[[ EXTRACTED RECORDS open ]]

(** One node of the scan. *)
Lemma scan_node d k p n l2 t startKey range vec : dl_inv d (k ++ (p, n) :: l2) t -> locks_fresh ((p, n) :: l2) ->
  (ln_min n < startKey -> entries n <> []) -> (length vec < range)%nat ->
  exists n', let vec' := vec ++ take (range - length vec) (snd <$> filter (fun kv => startKey <= kv.1) (ordered n)) in
    node_scan n startKey range vec (verLock n) 0 = Ok (Some (bool_decide (length vec' = range), vec', n')) /\
    same_place n n' /\ entries n' = entries n /\ verLock n' = verLock n /\ data_ok n' /\
    (pLock n' <= pLock n + 2) /\ dl_inv (put_node p n' d) (k ++ (p, n') :: l2) t.
Proof.
  intros Hi Hf Hne Hlen. pose proof (di_data _ _ _ Hi) as Hd. rewrite Forall_forall in Hd. pose proof (Hd _ (middle_elem _ _ _)) as Hn. cbn in Hn.
  assert (lock_free (pLock n)) as Hpf.
  { apply fresh_lock_free; [apply Hn|]. by apply Forall_cons in Hf as [[_ ?] _]. }
  assert (getVaddr (nextPtr n) <> 0) as Hnx.
  { pose proof (di_linked _ _ _ Hi) as Hl. rewrite <- app_assoc in Hl. apply linked_app in Hl as [_ Hl]. cbn in Hl.
    destruct Hl as (_ & _ & _ & -> & Hl). destruct (relink_shape 0 l2 t) as (r & nr & L3 & E3 & _). rewrite E3 in *. cbn in *.
    destruct Hl as ((Hz & ->) & _). done. }
  destruct (node_scan_spec n startKey range vec (verLock n)) as (n' & Hs & Hp & Hv & E); try apply Hn; try done.
  { eapply Forall_impl; [apply Hn|]. cbn. lia. }
  destruct (data_ok_scanned n n' Hn Hpf Hs Hp Hv) as (Hn' & Hsp & He & Hvl). exists n'. cbv zeta in E |- *.
  split_and!; try done.
  - destruct Hs as (_ & _ & [-> | ->]); lia.
  - eapply dl_inv_replace; [exact Hi|done|done|done..|]. eapply zero_stays; [exact Hi|]. by rewrite He.
Qed.

Lemma scan_loop_spec t startKey range : verLock t.2 < 2 ^ 32 - 4 -> forall l2 d k vec fuel,
  dl_inv d (k ++ l2) t -> locks_fresh l2 -> Forall (fun x => ln_min x.2 < startKey -> entries x.2 <> []) l2 ->
  (length l2 < fuel)%nat -> (length vec <= range)%nat ->
  exists d' l2', scan_loop fuel d (next_of l2 t.1) startKey range vec =
      Ok (Some (vec ++ take (range - length vec) (snd <$> filter (fun kv => startKey <= kv.1) (in_order l2)), d')) /\
    dl_inv d' (k ++ l2') t /\ scan_kept l2 l2' /\ dl_log d' = dl_log d /\ dom (dl_nodes d') = dom (dl_nodes d).
Proof.
  intros Htf. induction l2 as [|[p n] l2 IH]; intros d k vec fuel Hi Hf Hne Hfuel Hlen; (destruct fuel as [|fuel]; [cbn in Hfuel; lia|]);
    cbn [scan_loop next_of]; (case_bool_decide as Hlt;
    [|replace (range - length vec)%nat with 0%nat by lia; rewrite take_0, app_nil_r; eexists d, _; by split_and!; [..|apply scan_kept_refl| |]]).
  - destruct (in_memory_node d (k ++ []) t t.1 t.2 Hi) as (_ & _ & ->); [apply elem_of_app; right; destruct t; left|].
    cbn [mbind res_bind]. pose proof (di_tail _ _ _ Hi) as Ht.
    assert (lock_free (verLock t.2)) as Hfr by (apply fresh_lock_free; [apply Ht|done]).
    rewrite (readLock_free t.2 _ Hfr (di_gen _ _ _ Hi)). cbn [mbind res_bind]. destruct Hfr as [Hv _].
    rewrite (proj2 (Z.eqb_neq _ 0)), (ta_live _ Ht) by lia. unfold node_scan.
    assert (nextPtr t.2 = 0) as ->.
    { pose proof (di_linked _ _ _ Hi) as Hl. apply linked_app in Hl as [_ Hl]. destruct t. cbn in Hl. naive_solver. }
    change (getVaddr 0 =? 0) with true. cbv iota. cbn [mbind res_bind]. unfold readUnlock, read_unlock. rewrite Z.eqb_refl. cbn [negb].
    change (in_order []) with (@nil (Z * Z)). rewrite filter_nil, fmap_nil, take_nil, app_nil_r. eexists _, []. split; [done|].
    assert (dl_nodes d !! t.1 = Some t.2) as Ht1.
    { pose proof (di_mem _ _ _ Hi) as Hm. apply Forall_app in Hm as [_ [Hm _]%Forall_cons]. done. }
    split_and!; [|apply scan_kept_refl|done|cbn; rewrite dom_insert_L; apply subseteq_union_1_L, singleton_subseteq_l, elem_of_dom; by eexists].
    assert (put_node t.1 t.2 d = d) as ->; [|done]. unfold put_node, set_nodes. rewrite insert_id by done. by destruct d.
  - apply Forall_cons in Hne as [Hn1 Hne]. cbn in Hn1.
    destruct (in_memory_node d _ t p n Hi) as (_ & _ & ->); [rewrite <- app_assoc; apply middle_elem|]. cbn [mbind res_bind].
    destruct (scan_node d k p n l2 t startKey range vec Hi Hf Hn1 Hlt) as (n' & E & Hsp & He & Hv & Hd' & Hpl & Hi'). cbv zeta in E.
    assert (data_ok n) as Hn. { pose proof (di_data _ _ _ Hi) as Hd. rewrite Forall_forall in Hd. apply (Hd (p, n)), middle_elem. }
    pose proof (fresh_free [] _ _ _ Hf Hn) as Hfr. rewrite (readLock_free n _ Hfr (di_gen _ _ _ Hi)). cbn [mbind res_bind].
    destruct Hfr as [Hv0 _]. rewrite (proj2 (Z.eqb_neq _ 0)), (da_live _ Hn), (di_gen _ _ _ Hi), E by lia. cbn [mbind res_bind].
    unfold readUnlock, read_unlock. rewrite Hv, Z.eqb_refl. cbn [negb].
    assert (ln_min n' = ln_min n) as Hmin by apply Hsp.
    assert (dom (dl_nodes (put_node p n' d)) = dom (dl_nodes d)) as Hdom.
    { cbn. rewrite dom_insert_L. apply subseteq_union_1_L, singleton_subseteq_l, elem_of_dom. exists n.
      pose proof (di_mem _ _ _ Hi) as Hm. rewrite <- app_assoc in Hm. by apply Forall_app in Hm as [_ [? _]%Forall_cons]. }
    change (in_order ((p, n) :: l2)) with (ordered n ++ in_order l2). rewrite filter_app, fmap_app.
    set (vs := snd <$> filter (fun kv => startKey <= kv.1) (ordered n)) in *. case_bool_decide as Hfull.
    { eexists _, ((p, n') :: l2). rewrite take_enough by done. split_and!; [done|done| |done|exact Hdom].
      apply scan_kept_cons; [done..|apply scan_kept_refl]. }
    assert (getNext n' = next_of l2 t.1) as ->.
    { destruct Hsp as (_ & En & _). unfold getNext. rewrite En. pose proof (di_linked _ _ _ Hi) as Hl. rewrite <- app_assoc in Hl.
      apply linked_app in Hl as [_ Hl]. cbn in Hl. destruct Hl as (_ & _ & _ & -> & Hl).
      destruct l2 as [|[r nr] l3]; [destruct t as [r nr]|]; cbn in *; naive_solver. }
    assert (length (vec ++ take (range - length vec) vs) < range)%nat as Hlt2 by (rewrite length_app, length_take in *; lia).
    destruct (IH (put_node p n' d) (k ++ [(p, n')]) (vec ++ take (range - length vec) vs) fuel) as (d' & l2' & Es & Hi2 & Hkept & Hlog & Hdom2).
    + by rewrite <- app_assoc.
    + by apply Forall_cons in Hf as [_ ?].
    + done.
    + cbn in Hfuel. lia.
    + lia.
    + rewrite Es. exists d', ((p, n') :: l2'). rewrite <- app_assoc in Hi2. split_and!; [by rewrite take_more|done| |done|by rewrite Hdom2].
      by apply scan_kept_cons.
Qed.

(** * Scans *)

Lemma dl_scan_spec d l t startKey range s : dl_inv d l t -> locks_fresh (l ++ [t]) -> 0 <= startKey < ULLONG_MAX ->
  s ∈ (l ++ [t]).*1 -> start_in l startKey ->
  exists d' l', scan d startKey range s = Ok (Some (take range (snd <$> from_key (dl_map l) startKey), d')) /\
    dl_inv d' l' t /\ anchors l' = anchors l /\ dl_map l' = dl_map l /\ dl_log d' = dl_log d /\ dom (dl_nodes d') = dom (dl_nodes d) /\
    locks_grow (l ++ [t]) (l' ++ [t]) /\ (nonempty l -> nonempty l').
Proof.
  intros Hi Hf Hk Hs Hst. apply Forall_app in Hf as [Hf [[Htf _] _]%Forall_cons].
  destruct (walk_at d l t startKey s Hi Hf Hk Hs) as (l1 & p & n & l2 & -> & Hw & Ha). unfold scan. rewrite Hw. cbn [mbind res_bind].
  pose proof (an_key _ _ _ _ _ _ _ Ha) as Hkey. pose proof (di_tiled _ _ _ Hi) as Ht. pose proof (di_data _ _ _ Hi) as Hd.
  destruct (scan_loop_spec t startKey range Htf ((p, n) :: l2) d l1 [] (S (size (dl_nodes d)))) as (d' & l2' & E & Hi' & [K1 K2 K3 K4] & Hlog & Hdom).
  - done.
  - by apply Forall_app in Hf as [_ ?].
  - apply Forall_app in Hst as [_ [Hst _]%Forall_cons]. cbn in Hst. apply Forall_cons. split; [cbn; intros Hlt; apply Hst; lia|].
    apply tiled_app in Ht as (mid & _ & Ht). cbn in Ht. destruct Ht as (_ & _ & Ht). apply Forall_forall. intros [q nq] Hq Hlt.
    pose proof (tiled_elem _ _ _ _ _ Ht Hq). cbn in Hlt. lia.
  - pose proof (list_size d _ t Hi) as Hsz. rewrite !length_app in Hsz. cbn in Hsz |- *. lia.
  - cbn. lia.
  - cbn [next_of] in E. rewrite E. exists d', (l1 ++ l2'). rewrite (from_key_suffix _ _ _ _ _ _ _ Ht Hd) by lia.
    cbn [length app]. rewrite Nat.sub_0_r. split_and!; [done|done|unfold anchors in *; by rewrite !fmap_app, K1| |done|done| |].
    + unfold dl_map. by rewrite !flat_app, K2.
    + intros b Hb. unfold locks_below. rewrite !Forall_app. intros ((B1 & B2) & B3).
      split_and!; [eapply (locks_below_mono b); [lia|done]|by apply K3|eapply (locks_below_mono b); [lia|done]].
    + unfold nonempty in *. rewrite !Forall_app. intros [? ?]. split; [done|]. by apply K4.
Qed.
(** C15. A range scan over PACTree's data layer, started at any node of the list, returns the values of
    the first [range] keys from the start key on, in key order; the permuters it rebuilds leave the map alone.  The node
    in whose range the start key lies must not be empty. *)
Theorem dl_scan_correct d l t startKey range s : dl_inv d l t -> locks_fresh (l ++ [t]) -> 0 <= startKey < ULLONG_MAX ->
  s ∈ (l ++ [t]).*1 -> start_in l startKey ->
  exists d' l', scan d startKey range s = Ok (Some (take range (snd <$> from_key (dl_map l) startKey), d')) /\
    dl_inv d' l' t /\ dl_map l' = dl_map l.
Proof.
  intros Hi Hf Hk Hs Hst. destruct (dl_scan_spec d l t startKey range s Hi Hf Hk Hs Hst) as (d' & l' & E & ? & _ & ? & _). by exists d', l'.
Qed.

[[ EXTRACTED RECORDS closed ]]

- DIRECTIONS
Copy out only the lines of the records above from the one with "- apply Forall_app" through the one with "- cbn. lia.", exactly as they stand, both included.

- EXPECTED ANSWER
  - apply Forall_app in Hst as [_ [Hst _]%Forall_cons]. cbn in Hst. apply Forall_cons. split; [cbn; intros Hlt; apply Hst; lia|].
    apply tiled_app in Ht as (mid & _ & Ht). cbn in Ht. destruct Ht as (_ & _ & Ht). apply Forall_forall. intros [q nq] Hq Hlt.
    pose proof (tiled_elem _ _ _ _ _ Ht Hq). cbn in Hlt. lia.
  - pose proof (list_size d _ t Hi) as Hsz. rewrite !length_app in Hsz. cbn in Hsz |- *. lia.
  - cbn. lia.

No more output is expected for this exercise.